Saved entries
[Start of section]

(** The checksum adds the hash of key ++ value for the application filter
    and for the namespace filter alike. A policy that selects by
    application label and a policy that selects by namespace label, with
    the same concatenation of key and value and the same clusters and
    traffic split, have the same checksum: [UpdateGlobalFilter] from the
    one to the other answers (false, false) and keeps the application
    filter, although the candidate has a namespace filter and no
    application filter. *)
Theorem UpdateGlobalFilter_misses_selector_kind (Hash : string -> Z)
  (k v k' v' : string) (clusters : list string)
  (ts : list TrafficSplitElem) :
  k +:+ v = k' +:+ v' ->
  let p1 := gdp_of {[k := v]} ∅ clusters ts in
  let p2 := gdp_of ∅ {[k' := v']} clusters ts in
  let live := AddToFilter Hash GetNewGlobalFilter p1 in
  let candidate := AddToFilter Hash GetNewGlobalFilter p2 in
  UpdateGlobalFilter Hash live p1 p2 = (live, (false, false))
  /\ GlobalFilter.AppFilter live = Some (AppFilter.mk (Label.mk k v))
  /\ GlobalFilter.NSFilter live = None
  /\ GlobalFilter.AppFilter candidate = None
  /\ GlobalFilter.NSFilter candidate
     = Some (NamespaceFilter.mk (Label.mk k' v') None (Hash (k' +:+ v'))).
Proof.
  intros Hkv p1 p2 live candidate.
  assert (Hlive : live =
    ComputeChecksum Hash
      (GlobalFilter.mk (Some (AppFilter.mk (Label.mk k v))) None
         (toClusterTraffic <$> ts) clusters 0)).
  { subst live p1. unfold AddToFilter, gdp_of. simpl.
    rewrite map_size_singleton, size_empty_ne_1. simpl.
    by rewrite getLabelKeyAndValue_singleton, appendTrafficSplit_app. }
  assert (Hcand : candidate =
    ComputeChecksum Hash
      (GlobalFilter.mk None
         (Some (NamespaceFilter.mk (Label.mk k' v') None (Hash (k' +:+ v'))))
         (toClusterTraffic <$> ts) clusters 0)).
  { subst candidate p2. unfold AddToFilter, gdp_of. simpl.
    rewrite map_size_singleton, size_empty_ne_1. simpl.
    unfold createNewNSFilter.
    by rewrite getLabelKeyAndValue_singleton, appendTrafficSplit_app. }
  split; [|by rewrite Hlive, Hcand].
  unfold UpdateGlobalFilter. fold candidate.
  assert (Hck : GlobalFilter.Checksum live = GlobalFilter.Checksum candidate).
  { rewrite Hlive, Hcand. unfold ComputeChecksum, GetChecksum. simpl.
    unfold AppFilter.Key, AppFilter.Value. simpl. by rewrite Hkv. }
  by rewrite Hck, Z.eqb_refl.
Qed.

Lemma UpdateGlobalFilter_misses_selector_kind_witness :
  UpdateGlobalFilter fnv1a32
    (AddToFilter fnv1a32 GetNewGlobalFilter gdp_app_only)
    gdp_app_only gdp_ns_only
  = (AddToFilter fnv1a32 GetNewGlobalFilter gdp_app_only, (false, false))
  /\ GlobalFilter.AppFilter (AddToFilter fnv1a32 GetNewGlobalFilter gdp_ns_only)
     = None.
Proof.
  destruct (UpdateGlobalFilter_misses_selector_kind fnv1a32
              "tier" "web" "tie" "rweb" ["c1"] [mkTrafficSplitElem "c1" 3]
              eq_refl) as (Hupd & _ & _ & Hnone & _).
  split; [exact Hupd | exact Hnone].
Defined.
Lemma fallback_finished b arts artifactId now s :
  exists r s1,
    fallback b arts artifactId now s = (Finished r, s1)
    /\ prArtifactCount s1 = prArtifactCount s.
Proof.
  unfold fallback, buildManualPrFallbackResponse.
  destruct (getExistingManualBranchArtifact _ _); eexists _, _; (split; [reflexivity|]).
  - done.
  - unfold prArtifactCount. fields. rewrite List.filter_app. simpl.
    by rewrite app_nil_r.
Qed.

(** Only the step that follows [createPullRequest] stores a PR artifact,
    and the request is finished once it has. *)
Lemma resume_prArtifactCount a artifactId now t s t1 s1 :
  resume env a artifactId now t s = Some (t1, s1) ->
  prArtifactCount s1 = prArtifactCount s
  \/ (prArtifactCount s1 = S (prArtifactCount s)
      /\ (exists b auth req, t = AwaitCreatePullRequest b auth req)
      /\ exists r, t1 = Finished r).
Proof.
  unfold resume.
  assert (forall b arts t1 s0 s1,
            fallback b arts artifactId now s0 = (t1, s1) ->
            prArtifactCount s1 = prArtifactCount s0) as Hfb.
  { intros b arts t' s0 s' Hf.
    destruct (fallback_finished b arts artifactId now s0) as (r & s2 & Hr & Hc).
    congruence. }
  assert (forall b pushResult t1 s1,
            afterPush env b pushResult artifactId now s = (t1, s1) ->
            prArtifactCount s1 = prArtifactCount s) as Hpush.
  { intros b pushResult t' s' Hp. unfold afterPush in Hp.
    repeat case_match; simplify_eq; try done;
      match goal with
      | Hf : fallback _ _ _ _ _ = _ |- _ => apply Hfb in Hf; by rewrite Hf
      end. }
  destruct t as [st|st pushAuth|b w0|b arts|b arts rp|b auth req|r0];
    destruct a; try discriminate; try (destruct w0; discriminate).
  - intros [= <- <-]. by left.
  - unfold afterRepository, pushBranchToRemote_start.
    intros Hr. left. repeat case_match; by simplify_eq.
  - destruct w0 as [|pid nb].
    + intros Hp. left. apply (Hpush b PushSuccess t1 s1). congruence.
    + destruct (promises s !! pid ≫= pushBranchToRemote_finish) as [pr|]; [|done].
      intros Hp. left. apply (Hpush b pr t1 s1). congruence.
  - unfold afterRefresh. intros Hr. left.
    repeat case_match; simplify_eq; try done;
      match goal with
      | Hf : fallback _ _ _ _ _ = _ |- _ => apply Hfb in Hf; by rewrite Hf
      end.
  - unfold afterDecrypt. intros Hr. left.
    repeat case_match; simplify_eq; try done.
    match goal with
    | Hf : fallback _ _ _ _ _ = _ |- _ => by apply Hfb in Hf
    end.
  - unfold afterCreatePullRequest. intros Hr.
    destruct r as [e|prResult]; simplify_eq; [by left|].
    right. split; [|split; [by eexists _, _, _ | by eexists]].
    unfold prArtifactCount. fields. rewrite List.filter_app, length_app. simpl. lia.
Qed.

[End of section]

== Exercise directions ==
Taking the lines above, repeat exactly those from the line that contains "(Some (NamespaceFilter.mk (Label.mk" through the line that contains "fnv1a32 GetNewGlobalFilter gdp_ns_only)", and both of those lines as well. Include nothing else.

== Output for this exercise ==
         (Some (NamespaceFilter.mk (Label.mk k' v') None (Hash (k' +:+ v'))))
         (toClusterTraffic <$> ts) clusters 0)).
  { subst candidate p2. unfold AddToFilter, gdp_of. simpl.
    rewrite map_size_singleton, size_empty_ne_1. simpl.
    unfold createNewNSFilter.
    by rewrite getLabelKeyAndValue_singleton, appendTrafficSplit_app. }
  split; [|by rewrite Hlive, Hcand].
  unfold UpdateGlobalFilter. fold candidate.
  assert (Hck : GlobalFilter.Checksum live = GlobalFilter.Checksum candidate).
  { rewrite Hlive, Hcand. unfold ComputeChecksum, GetChecksum. simpl.
    unfold AppFilter.Key, AppFilter.Value. simpl. by rewrite Hkv. }
  by rewrite Hck, Z.eqb_refl.
Qed.

Lemma UpdateGlobalFilter_misses_selector_kind_witness :
  UpdateGlobalFilter fnv1a32
    (AddToFilter fnv1a32 GetNewGlobalFilter gdp_app_only)
    gdp_app_only gdp_ns_only
  = (AddToFilter fnv1a32 GetNewGlobalFilter gdp_app_only, (false, false))
  /\ GlobalFilter.AppFilter (AddToFilter fnv1a32 GetNewGlobalFilter gdp_ns_only)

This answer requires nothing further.